* Data *
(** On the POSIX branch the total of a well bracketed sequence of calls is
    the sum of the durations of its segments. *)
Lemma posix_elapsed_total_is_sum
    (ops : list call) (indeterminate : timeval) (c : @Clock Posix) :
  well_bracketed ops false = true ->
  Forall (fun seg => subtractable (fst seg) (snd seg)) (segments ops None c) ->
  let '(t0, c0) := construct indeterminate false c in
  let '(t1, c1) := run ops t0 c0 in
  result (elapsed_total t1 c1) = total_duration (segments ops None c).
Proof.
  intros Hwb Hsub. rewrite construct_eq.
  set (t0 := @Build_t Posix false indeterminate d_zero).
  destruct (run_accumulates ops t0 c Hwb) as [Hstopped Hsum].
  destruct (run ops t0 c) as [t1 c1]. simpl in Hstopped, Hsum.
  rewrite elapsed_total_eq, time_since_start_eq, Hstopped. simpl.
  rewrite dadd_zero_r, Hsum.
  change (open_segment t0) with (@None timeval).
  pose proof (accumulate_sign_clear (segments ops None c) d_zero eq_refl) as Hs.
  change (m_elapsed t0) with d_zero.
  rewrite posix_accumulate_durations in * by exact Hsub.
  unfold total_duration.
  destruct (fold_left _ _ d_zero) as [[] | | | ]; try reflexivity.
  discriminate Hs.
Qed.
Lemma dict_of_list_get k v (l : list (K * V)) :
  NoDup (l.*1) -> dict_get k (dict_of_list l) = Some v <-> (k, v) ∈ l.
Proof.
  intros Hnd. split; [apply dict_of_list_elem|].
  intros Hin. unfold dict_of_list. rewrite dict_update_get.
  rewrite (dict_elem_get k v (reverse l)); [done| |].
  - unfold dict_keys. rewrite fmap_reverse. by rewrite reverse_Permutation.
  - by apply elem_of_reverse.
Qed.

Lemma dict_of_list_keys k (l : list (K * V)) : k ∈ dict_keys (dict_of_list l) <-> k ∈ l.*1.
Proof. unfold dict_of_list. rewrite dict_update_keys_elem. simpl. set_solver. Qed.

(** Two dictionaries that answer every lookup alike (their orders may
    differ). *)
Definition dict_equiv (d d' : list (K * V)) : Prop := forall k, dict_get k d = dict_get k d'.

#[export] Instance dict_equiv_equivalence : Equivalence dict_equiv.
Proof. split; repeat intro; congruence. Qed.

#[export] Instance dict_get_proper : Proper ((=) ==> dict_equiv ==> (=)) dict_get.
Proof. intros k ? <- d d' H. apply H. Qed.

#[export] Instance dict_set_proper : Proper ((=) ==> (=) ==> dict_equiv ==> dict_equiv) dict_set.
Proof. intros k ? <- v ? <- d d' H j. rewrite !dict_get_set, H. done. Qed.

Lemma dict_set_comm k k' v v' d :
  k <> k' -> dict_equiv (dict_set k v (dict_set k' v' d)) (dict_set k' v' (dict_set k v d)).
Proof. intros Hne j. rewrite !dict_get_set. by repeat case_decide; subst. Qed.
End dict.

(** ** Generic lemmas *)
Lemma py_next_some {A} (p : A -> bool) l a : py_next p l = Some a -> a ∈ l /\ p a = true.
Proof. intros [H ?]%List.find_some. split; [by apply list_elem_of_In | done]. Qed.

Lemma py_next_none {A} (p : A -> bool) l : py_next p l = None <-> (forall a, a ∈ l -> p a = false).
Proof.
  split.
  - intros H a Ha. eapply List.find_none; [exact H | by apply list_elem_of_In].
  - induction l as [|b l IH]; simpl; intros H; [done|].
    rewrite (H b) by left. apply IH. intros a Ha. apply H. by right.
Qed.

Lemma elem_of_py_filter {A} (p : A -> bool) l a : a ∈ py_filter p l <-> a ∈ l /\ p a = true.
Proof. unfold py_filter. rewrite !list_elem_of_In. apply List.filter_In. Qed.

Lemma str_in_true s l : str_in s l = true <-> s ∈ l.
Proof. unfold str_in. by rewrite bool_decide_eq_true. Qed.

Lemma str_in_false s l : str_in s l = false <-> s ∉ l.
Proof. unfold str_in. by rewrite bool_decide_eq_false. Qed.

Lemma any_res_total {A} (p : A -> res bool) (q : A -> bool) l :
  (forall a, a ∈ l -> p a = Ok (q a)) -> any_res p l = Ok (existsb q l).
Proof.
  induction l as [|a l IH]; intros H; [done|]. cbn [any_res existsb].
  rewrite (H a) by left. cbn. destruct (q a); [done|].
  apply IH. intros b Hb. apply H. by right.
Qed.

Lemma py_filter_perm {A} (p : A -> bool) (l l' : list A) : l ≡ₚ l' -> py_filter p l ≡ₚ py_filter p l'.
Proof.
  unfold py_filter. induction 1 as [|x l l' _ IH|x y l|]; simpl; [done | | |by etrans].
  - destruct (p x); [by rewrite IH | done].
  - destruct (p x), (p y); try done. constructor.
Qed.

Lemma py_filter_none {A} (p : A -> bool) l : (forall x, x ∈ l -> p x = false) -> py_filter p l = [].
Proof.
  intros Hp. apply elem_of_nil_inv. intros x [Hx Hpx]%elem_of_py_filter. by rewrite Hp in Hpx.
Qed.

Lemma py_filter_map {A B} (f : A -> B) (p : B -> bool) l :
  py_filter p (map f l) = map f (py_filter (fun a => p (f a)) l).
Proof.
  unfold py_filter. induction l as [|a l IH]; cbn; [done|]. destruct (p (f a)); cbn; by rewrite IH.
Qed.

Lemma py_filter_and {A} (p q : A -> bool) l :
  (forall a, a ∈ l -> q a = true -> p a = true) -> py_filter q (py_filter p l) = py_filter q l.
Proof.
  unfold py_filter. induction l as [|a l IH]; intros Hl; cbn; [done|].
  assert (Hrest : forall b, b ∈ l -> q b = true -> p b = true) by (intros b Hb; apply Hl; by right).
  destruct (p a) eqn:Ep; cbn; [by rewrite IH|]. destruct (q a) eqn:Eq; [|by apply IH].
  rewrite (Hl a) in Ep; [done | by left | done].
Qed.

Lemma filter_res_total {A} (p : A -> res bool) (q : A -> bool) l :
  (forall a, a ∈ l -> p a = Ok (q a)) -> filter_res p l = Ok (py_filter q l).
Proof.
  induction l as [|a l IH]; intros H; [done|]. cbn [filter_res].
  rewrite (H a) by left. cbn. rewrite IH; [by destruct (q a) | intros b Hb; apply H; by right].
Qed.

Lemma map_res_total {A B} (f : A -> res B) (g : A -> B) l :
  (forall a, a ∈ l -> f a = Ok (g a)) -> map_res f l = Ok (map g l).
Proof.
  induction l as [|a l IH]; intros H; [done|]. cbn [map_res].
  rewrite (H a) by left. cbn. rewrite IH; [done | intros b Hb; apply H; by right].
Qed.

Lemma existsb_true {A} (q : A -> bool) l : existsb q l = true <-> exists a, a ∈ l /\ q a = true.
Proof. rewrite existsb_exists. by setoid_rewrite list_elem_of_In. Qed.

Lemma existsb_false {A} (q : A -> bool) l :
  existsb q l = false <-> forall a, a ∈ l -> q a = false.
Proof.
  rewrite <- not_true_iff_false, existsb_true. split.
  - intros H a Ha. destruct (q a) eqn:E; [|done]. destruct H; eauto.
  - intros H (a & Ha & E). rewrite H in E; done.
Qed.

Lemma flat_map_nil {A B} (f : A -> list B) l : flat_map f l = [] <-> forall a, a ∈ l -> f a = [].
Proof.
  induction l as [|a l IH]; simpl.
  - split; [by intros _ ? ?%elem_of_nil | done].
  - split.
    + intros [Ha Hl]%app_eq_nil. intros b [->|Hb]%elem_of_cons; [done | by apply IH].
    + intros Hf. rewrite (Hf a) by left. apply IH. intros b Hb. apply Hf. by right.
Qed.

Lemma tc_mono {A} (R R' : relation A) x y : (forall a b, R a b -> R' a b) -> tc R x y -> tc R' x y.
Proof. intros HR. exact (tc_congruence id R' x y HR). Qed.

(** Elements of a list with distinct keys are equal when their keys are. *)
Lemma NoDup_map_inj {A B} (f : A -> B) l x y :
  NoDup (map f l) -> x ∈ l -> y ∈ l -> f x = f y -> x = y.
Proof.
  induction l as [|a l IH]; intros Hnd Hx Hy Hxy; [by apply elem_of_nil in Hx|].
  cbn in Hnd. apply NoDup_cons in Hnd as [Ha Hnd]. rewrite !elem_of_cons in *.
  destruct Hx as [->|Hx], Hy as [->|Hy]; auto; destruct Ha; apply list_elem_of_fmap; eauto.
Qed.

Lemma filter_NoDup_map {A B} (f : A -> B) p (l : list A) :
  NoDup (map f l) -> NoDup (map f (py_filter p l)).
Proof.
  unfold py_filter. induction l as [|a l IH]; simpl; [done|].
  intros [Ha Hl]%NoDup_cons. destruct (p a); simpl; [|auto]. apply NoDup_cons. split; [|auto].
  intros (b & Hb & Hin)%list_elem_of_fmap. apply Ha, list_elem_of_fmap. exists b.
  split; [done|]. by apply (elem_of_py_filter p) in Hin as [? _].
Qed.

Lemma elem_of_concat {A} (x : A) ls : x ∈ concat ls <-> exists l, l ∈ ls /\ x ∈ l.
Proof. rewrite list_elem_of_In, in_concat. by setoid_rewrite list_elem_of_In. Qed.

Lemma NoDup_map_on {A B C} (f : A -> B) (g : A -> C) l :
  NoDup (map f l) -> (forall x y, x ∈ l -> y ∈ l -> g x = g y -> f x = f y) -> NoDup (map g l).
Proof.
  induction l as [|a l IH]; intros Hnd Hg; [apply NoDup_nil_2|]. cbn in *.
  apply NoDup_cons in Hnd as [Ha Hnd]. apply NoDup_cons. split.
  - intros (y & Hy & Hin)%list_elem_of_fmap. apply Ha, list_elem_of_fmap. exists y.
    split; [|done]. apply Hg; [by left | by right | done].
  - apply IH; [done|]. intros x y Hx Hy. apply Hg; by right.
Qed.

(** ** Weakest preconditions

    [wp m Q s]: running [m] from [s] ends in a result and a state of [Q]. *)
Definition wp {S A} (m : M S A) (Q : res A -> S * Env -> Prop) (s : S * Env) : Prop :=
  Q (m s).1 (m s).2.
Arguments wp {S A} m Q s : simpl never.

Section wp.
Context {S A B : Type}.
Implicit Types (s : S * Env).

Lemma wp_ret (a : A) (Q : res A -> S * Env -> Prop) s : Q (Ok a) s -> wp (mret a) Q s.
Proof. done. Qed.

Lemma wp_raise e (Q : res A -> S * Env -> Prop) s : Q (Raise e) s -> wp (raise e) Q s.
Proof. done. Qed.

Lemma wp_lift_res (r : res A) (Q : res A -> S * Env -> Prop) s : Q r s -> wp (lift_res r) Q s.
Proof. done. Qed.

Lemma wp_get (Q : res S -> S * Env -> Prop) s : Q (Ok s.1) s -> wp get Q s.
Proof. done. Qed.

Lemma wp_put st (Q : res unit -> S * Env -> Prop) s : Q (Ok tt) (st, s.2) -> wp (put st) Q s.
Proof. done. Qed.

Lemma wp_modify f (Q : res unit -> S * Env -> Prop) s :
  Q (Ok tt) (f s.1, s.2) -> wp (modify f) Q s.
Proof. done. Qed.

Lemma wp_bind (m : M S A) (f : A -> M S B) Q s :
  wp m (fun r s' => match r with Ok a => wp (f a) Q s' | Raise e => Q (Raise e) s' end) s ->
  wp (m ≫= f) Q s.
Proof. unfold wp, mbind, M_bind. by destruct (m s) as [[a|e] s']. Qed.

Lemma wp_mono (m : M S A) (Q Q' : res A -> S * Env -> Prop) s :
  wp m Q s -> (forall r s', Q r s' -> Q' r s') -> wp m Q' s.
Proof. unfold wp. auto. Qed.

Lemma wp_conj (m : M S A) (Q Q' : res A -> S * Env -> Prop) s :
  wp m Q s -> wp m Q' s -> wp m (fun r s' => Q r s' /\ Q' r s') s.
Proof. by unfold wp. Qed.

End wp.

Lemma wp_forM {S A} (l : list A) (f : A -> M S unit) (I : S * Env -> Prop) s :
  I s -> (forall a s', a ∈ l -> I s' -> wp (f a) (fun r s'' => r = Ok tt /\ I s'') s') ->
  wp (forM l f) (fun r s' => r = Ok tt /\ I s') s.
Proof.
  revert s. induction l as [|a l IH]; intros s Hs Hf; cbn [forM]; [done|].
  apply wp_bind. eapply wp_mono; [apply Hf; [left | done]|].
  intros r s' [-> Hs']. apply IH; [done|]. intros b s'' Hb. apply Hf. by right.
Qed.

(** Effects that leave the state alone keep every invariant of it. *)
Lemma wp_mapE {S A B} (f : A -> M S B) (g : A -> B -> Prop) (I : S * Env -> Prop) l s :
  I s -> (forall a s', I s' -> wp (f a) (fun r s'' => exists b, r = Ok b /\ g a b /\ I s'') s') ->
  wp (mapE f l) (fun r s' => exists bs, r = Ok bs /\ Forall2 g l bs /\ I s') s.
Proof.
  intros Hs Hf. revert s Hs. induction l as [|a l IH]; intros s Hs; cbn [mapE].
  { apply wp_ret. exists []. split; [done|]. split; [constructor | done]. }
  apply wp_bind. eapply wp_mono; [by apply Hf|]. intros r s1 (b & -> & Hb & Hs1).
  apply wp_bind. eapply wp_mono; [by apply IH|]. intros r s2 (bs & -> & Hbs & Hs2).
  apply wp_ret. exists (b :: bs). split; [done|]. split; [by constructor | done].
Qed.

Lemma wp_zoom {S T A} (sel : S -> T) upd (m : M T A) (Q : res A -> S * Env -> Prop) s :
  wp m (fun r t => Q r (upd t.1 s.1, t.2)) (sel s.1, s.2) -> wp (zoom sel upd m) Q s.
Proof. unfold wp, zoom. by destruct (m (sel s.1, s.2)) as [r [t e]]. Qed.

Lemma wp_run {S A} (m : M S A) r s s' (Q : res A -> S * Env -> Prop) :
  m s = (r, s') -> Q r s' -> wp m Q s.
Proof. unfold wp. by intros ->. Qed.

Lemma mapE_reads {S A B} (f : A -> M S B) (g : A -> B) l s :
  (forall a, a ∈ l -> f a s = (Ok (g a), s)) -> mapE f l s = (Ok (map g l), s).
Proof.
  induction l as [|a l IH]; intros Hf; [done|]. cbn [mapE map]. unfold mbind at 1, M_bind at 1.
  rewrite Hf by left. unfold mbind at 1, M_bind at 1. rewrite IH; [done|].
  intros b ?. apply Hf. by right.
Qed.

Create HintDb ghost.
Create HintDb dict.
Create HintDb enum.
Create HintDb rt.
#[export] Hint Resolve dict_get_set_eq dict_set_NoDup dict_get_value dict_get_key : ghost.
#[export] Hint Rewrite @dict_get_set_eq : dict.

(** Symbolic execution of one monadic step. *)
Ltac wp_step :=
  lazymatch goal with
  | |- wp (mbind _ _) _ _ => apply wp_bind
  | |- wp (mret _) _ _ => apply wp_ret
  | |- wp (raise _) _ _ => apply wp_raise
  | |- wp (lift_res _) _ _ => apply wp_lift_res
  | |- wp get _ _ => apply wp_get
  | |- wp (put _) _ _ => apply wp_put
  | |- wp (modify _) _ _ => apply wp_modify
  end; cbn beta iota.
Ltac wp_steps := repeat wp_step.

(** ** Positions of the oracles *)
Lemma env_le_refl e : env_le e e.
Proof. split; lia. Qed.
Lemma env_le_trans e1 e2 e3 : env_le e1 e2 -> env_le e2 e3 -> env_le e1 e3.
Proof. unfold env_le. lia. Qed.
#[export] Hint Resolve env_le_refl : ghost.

* Exercise directions *
Without changing anything, quote the lines from the top of the data to the line that contains "intros Hwb Hsub. rewrite construct_eq.", including that line.

* Exercise solution *
(** On the POSIX branch the total of a well bracketed sequence of calls is
    the sum of the durations of its segments. *)
Lemma posix_elapsed_total_is_sum
    (ops : list call) (indeterminate : timeval) (c : @Clock Posix) :
  well_bracketed ops false = true ->
  Forall (fun seg => subtractable (fst seg) (snd seg)) (segments ops None c) ->
  let '(t0, c0) := construct indeterminate false c in
  let '(t1, c1) := run ops t0 c0 in
  result (elapsed_total t1 c1) = total_duration (segments ops None c).
Proof.
  intros Hwb Hsub. rewrite construct_eq.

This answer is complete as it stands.